### WHAT THE TASK ASKS:
Return the following from the records below: each line, word for word, starting with the line that contains "modelled parts of" and going on through the line that contains "[Main64Props.monitor_prints]: the screen", with nothing outside that range.

Collected data entries:
(* ===== verification/Prelude.v ===== *)
(** * Verification of the HeatOS kernel

    HeatOS is a 32-bit x86 kernel in C: it boots to a shell with a RAM disk, a
    process list, an NE2000 network driver, a calculator, a Java bytecode
    interpreter, some games, an editor and a desktop.  A second, 64-bit kernel
    runs a small monitor over the same RAM disk.  This library translates the C
    sources under src/src into Rocq functions and proves what they do.

    ** How the code is modelled

    - Integers are [Z]; every wrap-around or conversion is written with the
      functions [u8] ... [i32] of this file.  A signed overflow, undefined in C,
      wraps.  A division that traps is the fault [Trap].
    - Anything that can go wrong gives a [fault]: [OutOfBounds] (an access
      outside an object), [Trap], [NoFuel] (a loop or a recursion that used up
      its bound).  Code that can do so returns an [outcome].
    - A buffer is the list of its bytes, accessed with bounds checks (Buffer.v);
      a C string argument is the list of its characters before the NUL, [None]
      for NULL.  An array that code fills from its start with a text is the text
      so far, and every character and the NUL put into it is checked against
      the size of the array ([put_char], [end_text], [copy_until],
      [CString.itoa_into]), so that a missing test in the loop is a fault, not a
      truncation.  A handler of received data gets exactly the bytes of its
      packet.  The functions of string.c that write work on a
      byte-addressed memory with overlapping ranges (CString.v).
    - The globals of a C file are one record; a function over them takes and
      returns it.  Drivers are computations over their record and the history
      of port accesses (Ports.v); the hardware is any function from that
      history to the value read, so a theorem about a driver holds for every
      behaviour of the device.  Commands are computations that print, change
      state and may return early (Command.v, Console.v).
    - Timer interrupts happen before reads of the tick counter, as an arbitrary
      schedule says (Devices.v).

    ** The files and the code

    - Prelude.v: words, outcomes, loops with fuel, shared lemmas and tactics.
      Buffer.v, Console.v, Command.v, Ports.v: the four monads and their rules
      ([succeeds], [goes], [ckeeps], [wp]).
    - CString.v: lib/string.c.  Printf.v: kernel/printf.c.  Klog.v:
      kernel/klog.c.  PhysMem.v: kernel/mm.c.  Scheduler.v: kernel/scheduler.c.
      Cpu.v: kernel/gdt.c and idt.c.
    - Ramdisk.v, RamdiskInv.v, RamdiskPath.v, RamdiskInit.v, FsSafe.v:
      lib/ramdisk.c: the operations, the tree invariant and what each
      operation does to it, paths, the boot contents, and the weaker
      invariant that survives every call.
    - NetBytes.v, Network.v: drivers/network.c, its packet formats and its
      driver and handlers; NetworkSafe.v and NetworkProto.v: what they guarantee.
    - Vga.v: drivers/vga.c.  Terminal.v, TerminalProps.v: terminal/terminal.c.
      Input.v, InputProps.v: drivers/keyboard.c and mouse.c.  Devices.v,
      DeviceSafe.v, Settles.v: drivers/pit.c, serial.c, speaker.c, graphics.c,
      their safety and the waits that end.
    - Calc.v: commands/calc.c.  FsCmd.v: the file commands and apps/kat.c.
      SysCmd.v: dmesg, kill, ps, top, uptime, kstats, sleep, beep, date,
      reboot, shutdown.  NetCmd.v: ifconfig, netstat, nslookup, ping, curl,
      telnet, traceroute, wget.  World.v: the state they share.
    - JavaClass.v, JavaZip.v, Jvm.v, Hjar.v, JavaCmd.v: commands/java.c: class
      files, archives, the bytecode interpreter, the HJAR machine, the
      commands.  JavaFormat.v, JavaProps.v, JvmSafe.v, HjarProps.v, ZipProps.v:
      their theorems.
    - Play.v: the drawing functions of drivers/vga.c as the full-screen programs
      use them, and their record of screen, input and variables.  Catnake.v,
      Plinko.v, Mamu.v, Desktop.v: apps/catnake.c, plinko.c, mamu.c, desktop.c.
      Pong.v: commands/pong.c.  AppSafe.v: what holds of all of them, and the editor's
      theorems; those of the games and the desktop are in their files.
    - Shell.v: commands/commands.c, app_commands.c, terminal/shell_stubs.c and the
      loop of [terminal_run].  Kernel.v: kernel/main.c, panic.c and the entry
      points of fat32.c.  ShellSafe.v, SystemSafe.v: the theorems about the
      whole.
    - Main64.v, Main64Props.v, Main64Keys.v: kernel/main64.c and its theorems.

    The names are those of the code; a definition that has no C function of
    its own is a part of one (a loop, the body of a loop, a case).

    ** The parts together

    [Kernel.kernel_main] starts from the loaded image and calls the
    initialisation of every part; [Kernel.world_of] hands the globals to
    [Shell.terminal_run].  A turn of its loop polls the keyboard (which also
    feeds the mouse), edits the line ([Terminal.on_key]), and at Enter looks
    the first word up in [Shell.g_commands].  A file command runs on the RAM
    disk, a network command on the driver, [kill] and [ps] on the scheduler, all as
    commands over [World.world] ([World.on_fs], [on_net], [on_device]).  A
    full-screen program takes screen, keyboard, mouse, devices and file system over
    until it returns ([Shell.run_app]); its own variables stay in [World.w_apps].
    The log
    is a part of the scheduler's state since the scheduler writes it; kmalloc and
    the page allocator are too.

    The 64-bit kernel is a program of its own: [Main64.kernel_main64] starts the
    serial port and the RAM disk and then polls the keyboard itself; its state
    is [Main64.monitor], of which the file system and the serial driver are the
    modelled parts of the other kernel, as are the HJAR interpreter and the
    functions of string.c.

    ** The theorems

    - The whole system: [SystemSafe.kernel_boots] and [SystemSafe.system_safe]:
      booting succeeds and establishes the invariants of all parts, and any
      number of turns of the shell with any hardware, full-screen programs
      included, keeps them and never accesses memory out of bounds.
    - The 64-bit kernel: [Main64Keys.monitor_session]: from power-on, the scan
      codes in the keyboard controller do what an abstract monitor (the text
      printed, the line typed, the file system) does with their keys, every
      command ending, whichever of the [hlt]s of turns without a key return; when
      none does, as in this kernel, the first such turn stops it;
      [Main64Props.monitor_prints]: the screen is a window on the text;
      [Main64Props.monitor_safe]: its loop never leaves its objects.
    - Programs: the keys turn the snake and it moves as its rules say, the
      editor's file is the text typed, a click reaches the topmost window, with
      the menu open or closed, windows stay on the screen.
    - Memory and processes: the heap's block list stays sound and its operations
      are inverse to each other, pages are handed out once, the scheduler's
      pointers never dangle and it runs processes in turn.
    - Text: the log is the last 8192 bytes written, formatted output is the
      reference formatting, itoa and utoa are positional notation, memmove and
      strstr meet their specifications.
    - Files: creating, writing, reading, deleting, resolving and building paths
      on the tree the node tables encode; the boot contents.
    - Network: no packet makes the driver leave its buffers; checksums verify;
      echo requests are answered with the right reply; a DNS answer is the
      address the packet holds; addresses and queries are read back.
    - Terminal and input: the line editor refines a cursor in a text, the history
      is the list of the last lines, the byte stream of the controller splits
      into keys and mouse packets, typed text comes back.
    - Interpreters: the calculator computes what the grammar says and ends;
      class files parse back; the bytecode interpreter stays type safe on
      every bytecode; compiled HJAR programs compute; an archive entry is found.

    ** Fuel and bounds

    Loops that the code bounds itself run with that bound.  Recursions over
    lists and trees run with fuel that theorems show to be enough: 64 nodes for
    the walks of the RAM disk, the length of the input for the calculator, the
    length of the string for the loops of string.c.  Loops that only a device,
    an interrupt or a bytecode program ends take [fuel] as a parameter and the
    theorems hold for every value; [SystemSafe.kernel_boots] says that the only
    one in the boot sequence is the flushing of the keyboard controller, and
    ends it when the controller is empty once.  [DeviceSafe.max_ticks] bounds the
    time up to the overflow of a buffer in uptime.c.  An idle [hlt] that no
    interrupt ends is [NoFuel] too: the program stops there.

    ** Not modelled

    - What the java and jarinfo commands do on arbitrary files is defined but
      left out of [SystemSafe.system_safe]: the class file parser has loops that
      negative lengths make endless and reads behind the file
      ([JavaProps.negative_attribute_length], [ZipProps.zip_walk_loops]).  The
      64-bit kernel cannot write files, so there they are covered.
    - Bounds checks of the page bitmap and of the log's ring, whose indexes the
      invariants [PhysMem.pmm_ok] and [Klog.klog_ok] bound; of the four bytes
      that network_parse_ipv4 writes, of the digits utoa collects for the log's
      sequence number, and of the buffers of the java and jarinfo commands.
    - drivers/wifi.c, which cannot be compiled; the empty bodies of tcp_stack.c and web_stack.c;
      fat32_read_file, a stub that nothing calls; the assembly, the boot
      loader and the build scripts.
    - The copy on the serial port of the lines that the kill command logs; delay
      loops; [cli] and the final halts. *)
From Stdlib Require Import ZArith Lia Ascii String.
From stdpp Require Import base tactics option numbers list list_numbers.
#[local] Open Scope Z_scope.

### FINAL ANSWER:
    modelled parts of the other kernel, as are the HJAR interpreter and the
    functions of string.c.

    ** The theorems

    - The whole system: [SystemSafe.kernel_boots] and [SystemSafe.system_safe]:
      booting succeeds and establishes the invariants of all parts, and any
      number of turns of the shell with any hardware, full-screen programs
      included, keeps them and never accesses memory out of bounds.
    - The 64-bit kernel: [Main64Keys.monitor_session]: from power-on, the scan
      codes in the keyboard controller do what an abstract monitor (the text
      printed, the line typed, the file system) does with their keys, every
      command ending, whichever of the [hlt]s of turns without a key return; when
      none does, as in this kernel, the first such turn stops it;
      [Main64Props.monitor_prints]: the screen is a window on the text;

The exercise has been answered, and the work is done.